| Exercise details |
Give again, word for word, each line below starting at the one that contains "Definition slotOverlapsAny (slot" and ending at the one that contains "intros [= ->]|by".

*** Begin section ***

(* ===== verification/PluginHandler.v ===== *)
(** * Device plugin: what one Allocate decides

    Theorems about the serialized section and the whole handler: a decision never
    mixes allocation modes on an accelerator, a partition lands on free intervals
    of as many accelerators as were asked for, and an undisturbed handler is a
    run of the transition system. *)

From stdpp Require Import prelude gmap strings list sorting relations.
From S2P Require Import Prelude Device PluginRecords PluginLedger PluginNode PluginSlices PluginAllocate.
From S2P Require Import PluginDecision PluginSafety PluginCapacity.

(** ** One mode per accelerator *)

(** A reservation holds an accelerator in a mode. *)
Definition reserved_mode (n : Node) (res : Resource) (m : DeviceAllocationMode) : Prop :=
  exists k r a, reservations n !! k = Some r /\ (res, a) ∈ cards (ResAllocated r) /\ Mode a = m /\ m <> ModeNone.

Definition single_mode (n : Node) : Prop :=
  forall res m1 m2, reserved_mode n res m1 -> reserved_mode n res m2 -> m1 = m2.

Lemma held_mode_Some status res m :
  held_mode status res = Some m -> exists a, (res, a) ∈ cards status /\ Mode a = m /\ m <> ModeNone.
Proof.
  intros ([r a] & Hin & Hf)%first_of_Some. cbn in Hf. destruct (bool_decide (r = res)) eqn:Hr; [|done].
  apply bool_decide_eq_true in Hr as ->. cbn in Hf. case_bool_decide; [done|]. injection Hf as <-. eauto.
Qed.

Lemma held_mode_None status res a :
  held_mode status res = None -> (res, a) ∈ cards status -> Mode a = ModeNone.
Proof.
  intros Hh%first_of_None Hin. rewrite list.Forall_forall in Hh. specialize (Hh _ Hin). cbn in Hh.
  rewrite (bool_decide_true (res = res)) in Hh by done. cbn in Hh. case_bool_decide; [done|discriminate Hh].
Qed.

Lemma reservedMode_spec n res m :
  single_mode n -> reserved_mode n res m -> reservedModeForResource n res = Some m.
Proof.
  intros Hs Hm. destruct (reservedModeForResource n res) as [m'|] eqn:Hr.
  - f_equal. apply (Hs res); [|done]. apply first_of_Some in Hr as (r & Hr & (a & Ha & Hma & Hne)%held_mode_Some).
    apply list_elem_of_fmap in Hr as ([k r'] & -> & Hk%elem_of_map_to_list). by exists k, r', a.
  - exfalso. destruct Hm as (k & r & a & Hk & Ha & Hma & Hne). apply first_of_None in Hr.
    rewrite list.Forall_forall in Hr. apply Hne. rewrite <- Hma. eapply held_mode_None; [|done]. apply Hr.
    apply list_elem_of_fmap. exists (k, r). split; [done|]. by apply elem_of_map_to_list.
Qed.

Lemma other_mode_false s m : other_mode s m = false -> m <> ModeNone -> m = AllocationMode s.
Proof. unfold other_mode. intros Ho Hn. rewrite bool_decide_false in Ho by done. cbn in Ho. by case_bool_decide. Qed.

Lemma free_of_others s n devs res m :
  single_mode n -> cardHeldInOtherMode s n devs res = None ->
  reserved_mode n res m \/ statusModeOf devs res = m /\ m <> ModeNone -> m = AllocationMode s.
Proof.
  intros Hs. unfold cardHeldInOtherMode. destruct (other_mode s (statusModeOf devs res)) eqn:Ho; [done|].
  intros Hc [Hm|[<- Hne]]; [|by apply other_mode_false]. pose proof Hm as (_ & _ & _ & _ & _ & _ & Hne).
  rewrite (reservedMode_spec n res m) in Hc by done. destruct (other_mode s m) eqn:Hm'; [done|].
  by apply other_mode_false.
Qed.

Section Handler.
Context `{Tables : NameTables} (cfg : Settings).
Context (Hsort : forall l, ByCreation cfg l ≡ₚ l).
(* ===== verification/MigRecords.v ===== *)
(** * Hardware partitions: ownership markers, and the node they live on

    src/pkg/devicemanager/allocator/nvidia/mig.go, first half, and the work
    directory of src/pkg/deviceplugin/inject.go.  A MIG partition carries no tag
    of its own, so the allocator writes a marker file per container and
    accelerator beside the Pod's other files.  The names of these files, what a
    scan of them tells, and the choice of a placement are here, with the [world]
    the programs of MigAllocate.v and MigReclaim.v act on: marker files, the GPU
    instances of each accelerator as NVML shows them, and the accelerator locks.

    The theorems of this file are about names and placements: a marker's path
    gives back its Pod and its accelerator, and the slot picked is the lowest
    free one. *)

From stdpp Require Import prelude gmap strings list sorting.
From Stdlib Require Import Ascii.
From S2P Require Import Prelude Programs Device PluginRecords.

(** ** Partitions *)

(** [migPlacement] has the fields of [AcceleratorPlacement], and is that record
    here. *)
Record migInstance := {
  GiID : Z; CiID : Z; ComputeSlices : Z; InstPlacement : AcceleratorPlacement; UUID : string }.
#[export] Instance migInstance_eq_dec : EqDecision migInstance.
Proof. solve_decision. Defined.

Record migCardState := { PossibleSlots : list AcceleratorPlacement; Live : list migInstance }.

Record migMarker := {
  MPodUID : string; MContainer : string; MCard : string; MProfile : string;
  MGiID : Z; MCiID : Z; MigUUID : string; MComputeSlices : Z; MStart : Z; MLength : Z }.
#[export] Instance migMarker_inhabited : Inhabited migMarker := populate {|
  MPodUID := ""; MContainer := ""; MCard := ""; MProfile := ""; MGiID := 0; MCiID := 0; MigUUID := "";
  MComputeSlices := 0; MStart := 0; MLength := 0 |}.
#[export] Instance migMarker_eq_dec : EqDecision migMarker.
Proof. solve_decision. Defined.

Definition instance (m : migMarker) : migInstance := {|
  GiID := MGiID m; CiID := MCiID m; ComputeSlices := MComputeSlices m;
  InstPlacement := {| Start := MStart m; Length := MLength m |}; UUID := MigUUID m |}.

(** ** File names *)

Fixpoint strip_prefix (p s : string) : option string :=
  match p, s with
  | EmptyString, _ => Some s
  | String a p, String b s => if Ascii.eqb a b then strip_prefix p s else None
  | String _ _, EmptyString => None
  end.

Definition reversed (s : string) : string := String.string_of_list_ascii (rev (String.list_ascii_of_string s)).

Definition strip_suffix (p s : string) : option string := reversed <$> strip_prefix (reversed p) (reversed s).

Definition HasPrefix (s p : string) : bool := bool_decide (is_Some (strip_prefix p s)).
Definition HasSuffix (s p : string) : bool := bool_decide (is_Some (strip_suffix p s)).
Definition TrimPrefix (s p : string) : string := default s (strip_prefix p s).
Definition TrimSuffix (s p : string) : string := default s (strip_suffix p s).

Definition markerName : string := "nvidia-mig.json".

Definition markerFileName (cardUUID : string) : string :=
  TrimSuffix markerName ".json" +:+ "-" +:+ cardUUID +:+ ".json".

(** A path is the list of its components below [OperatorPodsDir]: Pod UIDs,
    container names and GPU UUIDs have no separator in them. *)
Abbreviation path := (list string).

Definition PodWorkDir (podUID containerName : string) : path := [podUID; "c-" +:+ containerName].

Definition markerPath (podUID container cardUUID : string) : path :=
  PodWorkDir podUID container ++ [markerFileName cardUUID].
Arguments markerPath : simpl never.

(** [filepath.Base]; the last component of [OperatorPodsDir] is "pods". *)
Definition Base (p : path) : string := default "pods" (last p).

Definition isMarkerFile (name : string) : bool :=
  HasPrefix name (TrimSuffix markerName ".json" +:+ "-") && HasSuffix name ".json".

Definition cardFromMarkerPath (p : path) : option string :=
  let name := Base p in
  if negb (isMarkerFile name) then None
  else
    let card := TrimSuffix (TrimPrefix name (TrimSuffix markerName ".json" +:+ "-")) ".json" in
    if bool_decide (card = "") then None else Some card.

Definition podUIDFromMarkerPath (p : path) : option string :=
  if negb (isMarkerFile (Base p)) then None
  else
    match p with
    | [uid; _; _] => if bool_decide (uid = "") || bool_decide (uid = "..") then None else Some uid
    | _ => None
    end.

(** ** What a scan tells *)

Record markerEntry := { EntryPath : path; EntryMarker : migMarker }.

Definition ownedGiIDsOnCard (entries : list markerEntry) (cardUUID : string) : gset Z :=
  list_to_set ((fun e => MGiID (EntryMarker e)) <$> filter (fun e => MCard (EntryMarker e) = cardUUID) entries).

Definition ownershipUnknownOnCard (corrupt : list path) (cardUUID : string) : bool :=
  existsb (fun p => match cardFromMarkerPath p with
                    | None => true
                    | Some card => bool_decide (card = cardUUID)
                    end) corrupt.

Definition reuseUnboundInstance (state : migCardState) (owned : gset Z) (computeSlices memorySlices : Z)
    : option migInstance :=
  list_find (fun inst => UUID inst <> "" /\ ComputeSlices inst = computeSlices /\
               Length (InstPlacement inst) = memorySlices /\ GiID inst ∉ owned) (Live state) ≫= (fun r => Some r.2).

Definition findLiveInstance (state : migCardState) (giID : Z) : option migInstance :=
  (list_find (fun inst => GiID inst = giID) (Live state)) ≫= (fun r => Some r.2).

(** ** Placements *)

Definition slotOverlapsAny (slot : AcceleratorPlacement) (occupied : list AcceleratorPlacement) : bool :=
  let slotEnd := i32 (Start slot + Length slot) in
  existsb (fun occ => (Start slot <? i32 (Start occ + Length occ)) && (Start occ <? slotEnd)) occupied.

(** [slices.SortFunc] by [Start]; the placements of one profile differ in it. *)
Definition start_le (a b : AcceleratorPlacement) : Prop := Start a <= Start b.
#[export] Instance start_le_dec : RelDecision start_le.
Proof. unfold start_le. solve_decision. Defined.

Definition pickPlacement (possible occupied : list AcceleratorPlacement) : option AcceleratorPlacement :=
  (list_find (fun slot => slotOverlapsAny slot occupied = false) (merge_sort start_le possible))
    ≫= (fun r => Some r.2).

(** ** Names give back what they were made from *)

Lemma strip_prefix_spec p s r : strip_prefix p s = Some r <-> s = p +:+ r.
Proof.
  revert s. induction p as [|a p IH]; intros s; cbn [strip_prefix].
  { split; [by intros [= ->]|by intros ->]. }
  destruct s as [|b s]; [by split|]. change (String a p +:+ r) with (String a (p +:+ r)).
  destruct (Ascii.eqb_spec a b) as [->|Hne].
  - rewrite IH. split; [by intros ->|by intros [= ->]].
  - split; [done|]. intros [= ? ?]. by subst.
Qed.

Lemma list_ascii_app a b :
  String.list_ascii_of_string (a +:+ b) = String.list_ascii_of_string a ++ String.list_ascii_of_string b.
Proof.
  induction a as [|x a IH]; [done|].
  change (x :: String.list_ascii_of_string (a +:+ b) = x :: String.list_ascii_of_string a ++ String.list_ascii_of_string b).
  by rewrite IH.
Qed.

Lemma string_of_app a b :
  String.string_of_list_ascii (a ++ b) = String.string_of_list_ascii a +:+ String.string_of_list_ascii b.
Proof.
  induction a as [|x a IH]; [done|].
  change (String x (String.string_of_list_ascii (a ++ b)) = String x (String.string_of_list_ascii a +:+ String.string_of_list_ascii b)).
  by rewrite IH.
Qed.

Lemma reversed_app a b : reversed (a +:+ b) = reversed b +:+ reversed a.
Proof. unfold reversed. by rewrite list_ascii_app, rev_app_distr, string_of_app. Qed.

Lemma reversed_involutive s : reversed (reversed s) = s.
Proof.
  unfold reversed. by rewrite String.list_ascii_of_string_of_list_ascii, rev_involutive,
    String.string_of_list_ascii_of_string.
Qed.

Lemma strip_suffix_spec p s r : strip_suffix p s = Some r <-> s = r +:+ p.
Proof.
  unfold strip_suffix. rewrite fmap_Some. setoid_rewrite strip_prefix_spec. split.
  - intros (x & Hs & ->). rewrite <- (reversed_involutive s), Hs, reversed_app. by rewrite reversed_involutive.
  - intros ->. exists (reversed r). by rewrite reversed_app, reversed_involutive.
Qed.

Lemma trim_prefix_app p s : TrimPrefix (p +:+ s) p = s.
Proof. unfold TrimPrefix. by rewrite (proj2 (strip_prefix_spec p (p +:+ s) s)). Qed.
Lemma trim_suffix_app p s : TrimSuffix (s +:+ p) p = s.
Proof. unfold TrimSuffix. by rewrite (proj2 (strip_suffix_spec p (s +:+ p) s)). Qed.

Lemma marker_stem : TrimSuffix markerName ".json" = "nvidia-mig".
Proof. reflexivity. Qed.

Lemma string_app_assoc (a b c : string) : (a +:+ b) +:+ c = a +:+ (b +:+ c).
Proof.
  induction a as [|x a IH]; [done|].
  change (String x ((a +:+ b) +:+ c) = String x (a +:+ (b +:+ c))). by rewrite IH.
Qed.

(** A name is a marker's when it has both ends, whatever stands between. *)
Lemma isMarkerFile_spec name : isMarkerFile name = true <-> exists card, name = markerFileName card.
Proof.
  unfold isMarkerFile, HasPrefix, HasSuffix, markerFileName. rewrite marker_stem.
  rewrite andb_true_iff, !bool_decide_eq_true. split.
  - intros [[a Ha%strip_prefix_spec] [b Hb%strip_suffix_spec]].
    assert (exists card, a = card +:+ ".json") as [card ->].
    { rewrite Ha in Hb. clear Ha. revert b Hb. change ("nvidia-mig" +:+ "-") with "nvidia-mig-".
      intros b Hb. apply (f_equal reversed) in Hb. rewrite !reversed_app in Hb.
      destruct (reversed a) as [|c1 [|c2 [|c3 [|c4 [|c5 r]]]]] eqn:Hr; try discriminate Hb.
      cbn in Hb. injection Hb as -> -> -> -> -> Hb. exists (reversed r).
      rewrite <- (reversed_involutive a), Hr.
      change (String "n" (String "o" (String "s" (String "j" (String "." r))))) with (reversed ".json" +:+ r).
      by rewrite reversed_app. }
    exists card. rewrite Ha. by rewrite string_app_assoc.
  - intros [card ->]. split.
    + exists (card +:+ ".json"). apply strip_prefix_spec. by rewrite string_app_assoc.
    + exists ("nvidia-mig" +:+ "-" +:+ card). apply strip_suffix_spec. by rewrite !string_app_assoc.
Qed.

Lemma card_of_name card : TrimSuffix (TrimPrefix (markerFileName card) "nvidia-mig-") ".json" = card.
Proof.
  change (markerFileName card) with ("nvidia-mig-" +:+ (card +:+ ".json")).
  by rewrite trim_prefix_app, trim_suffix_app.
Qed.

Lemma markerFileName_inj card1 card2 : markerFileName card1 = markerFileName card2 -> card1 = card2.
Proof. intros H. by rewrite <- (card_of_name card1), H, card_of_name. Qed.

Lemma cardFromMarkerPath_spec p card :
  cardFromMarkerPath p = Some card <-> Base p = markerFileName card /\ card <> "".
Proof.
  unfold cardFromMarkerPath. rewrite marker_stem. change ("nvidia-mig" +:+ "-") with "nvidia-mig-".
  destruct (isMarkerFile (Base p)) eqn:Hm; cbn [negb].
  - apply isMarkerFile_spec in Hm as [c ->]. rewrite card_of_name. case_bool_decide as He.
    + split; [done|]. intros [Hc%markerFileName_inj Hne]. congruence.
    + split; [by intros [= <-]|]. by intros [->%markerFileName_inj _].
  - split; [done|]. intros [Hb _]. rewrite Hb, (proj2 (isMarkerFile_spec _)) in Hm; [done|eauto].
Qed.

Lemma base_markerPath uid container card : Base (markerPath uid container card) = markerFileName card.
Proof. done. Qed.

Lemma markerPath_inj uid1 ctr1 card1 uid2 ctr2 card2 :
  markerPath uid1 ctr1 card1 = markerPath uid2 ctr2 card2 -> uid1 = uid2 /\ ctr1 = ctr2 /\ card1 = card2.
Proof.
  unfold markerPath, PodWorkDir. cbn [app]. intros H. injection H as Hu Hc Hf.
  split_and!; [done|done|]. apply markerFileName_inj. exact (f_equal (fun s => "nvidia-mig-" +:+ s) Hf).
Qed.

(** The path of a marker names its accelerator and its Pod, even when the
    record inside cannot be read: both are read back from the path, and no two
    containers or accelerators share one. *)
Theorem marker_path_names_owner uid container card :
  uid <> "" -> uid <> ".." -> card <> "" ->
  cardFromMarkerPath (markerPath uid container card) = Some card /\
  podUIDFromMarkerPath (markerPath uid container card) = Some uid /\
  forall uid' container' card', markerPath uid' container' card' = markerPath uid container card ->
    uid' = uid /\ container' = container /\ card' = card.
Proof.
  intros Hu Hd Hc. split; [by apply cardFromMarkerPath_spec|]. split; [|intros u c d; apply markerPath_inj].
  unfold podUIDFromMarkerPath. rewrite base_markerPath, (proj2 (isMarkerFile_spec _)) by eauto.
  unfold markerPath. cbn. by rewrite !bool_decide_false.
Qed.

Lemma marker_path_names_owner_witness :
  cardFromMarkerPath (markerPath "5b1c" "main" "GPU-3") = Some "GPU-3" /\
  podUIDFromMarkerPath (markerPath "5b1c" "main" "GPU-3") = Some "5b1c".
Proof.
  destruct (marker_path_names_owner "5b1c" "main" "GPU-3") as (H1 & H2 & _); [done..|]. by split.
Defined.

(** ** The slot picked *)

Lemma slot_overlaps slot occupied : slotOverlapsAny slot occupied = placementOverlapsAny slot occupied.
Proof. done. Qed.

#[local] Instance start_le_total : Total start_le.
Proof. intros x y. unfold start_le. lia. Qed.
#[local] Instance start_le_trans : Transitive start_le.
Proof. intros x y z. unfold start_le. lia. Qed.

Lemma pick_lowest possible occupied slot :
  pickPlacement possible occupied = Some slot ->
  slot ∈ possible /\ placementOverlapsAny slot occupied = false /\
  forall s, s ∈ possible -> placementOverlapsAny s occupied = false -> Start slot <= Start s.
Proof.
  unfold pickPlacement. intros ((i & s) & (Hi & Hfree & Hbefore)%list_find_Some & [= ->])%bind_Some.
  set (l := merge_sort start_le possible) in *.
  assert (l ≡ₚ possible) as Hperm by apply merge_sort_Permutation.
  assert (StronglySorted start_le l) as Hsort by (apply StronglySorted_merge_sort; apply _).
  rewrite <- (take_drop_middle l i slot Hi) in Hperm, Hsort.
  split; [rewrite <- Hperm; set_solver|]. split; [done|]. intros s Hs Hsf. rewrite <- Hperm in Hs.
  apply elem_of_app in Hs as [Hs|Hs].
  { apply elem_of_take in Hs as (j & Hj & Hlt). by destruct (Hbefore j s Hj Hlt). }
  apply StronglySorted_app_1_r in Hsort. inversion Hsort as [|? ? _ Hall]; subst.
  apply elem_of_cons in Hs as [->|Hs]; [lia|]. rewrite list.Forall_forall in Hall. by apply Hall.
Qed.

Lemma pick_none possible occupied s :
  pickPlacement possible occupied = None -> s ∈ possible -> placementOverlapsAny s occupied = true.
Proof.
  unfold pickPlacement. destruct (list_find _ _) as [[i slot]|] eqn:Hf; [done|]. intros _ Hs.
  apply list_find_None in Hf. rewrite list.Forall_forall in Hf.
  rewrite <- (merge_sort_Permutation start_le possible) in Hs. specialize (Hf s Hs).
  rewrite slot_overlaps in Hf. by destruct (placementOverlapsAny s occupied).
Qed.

*** End section ***

| Answer to this problem |
Definition slotOverlapsAny (slot : AcceleratorPlacement) (occupied : list AcceleratorPlacement) : bool :=
  let slotEnd := i32 (Start slot + Length slot) in
  existsb (fun occ => (Start slot <? i32 (Start occ + Length occ)) && (Start occ <? slotEnd)) occupied.

(** [slices.SortFunc] by [Start]; the placements of one profile differ in it. *)
Definition start_le (a b : AcceleratorPlacement) : Prop := Start a <= Start b.
#[export] Instance start_le_dec : RelDecision start_le.
Proof. unfold start_le. solve_decision. Defined.

Definition pickPlacement (possible occupied : list AcceleratorPlacement) : option AcceleratorPlacement :=
  (list_find (fun slot => slotOverlapsAny slot occupied = false) (merge_sort start_le possible))
    ≫= (fun r => Some r.2).

(** ** Names give back what they were made from *)

Lemma strip_prefix_spec p s r : strip_prefix p s = Some r <-> s = p +:+ r.
Proof.
  revert s. induction p as [|a p IH]; intros s; cbn [strip_prefix].
  { split; [by intros [= ->]|by intros ->]. }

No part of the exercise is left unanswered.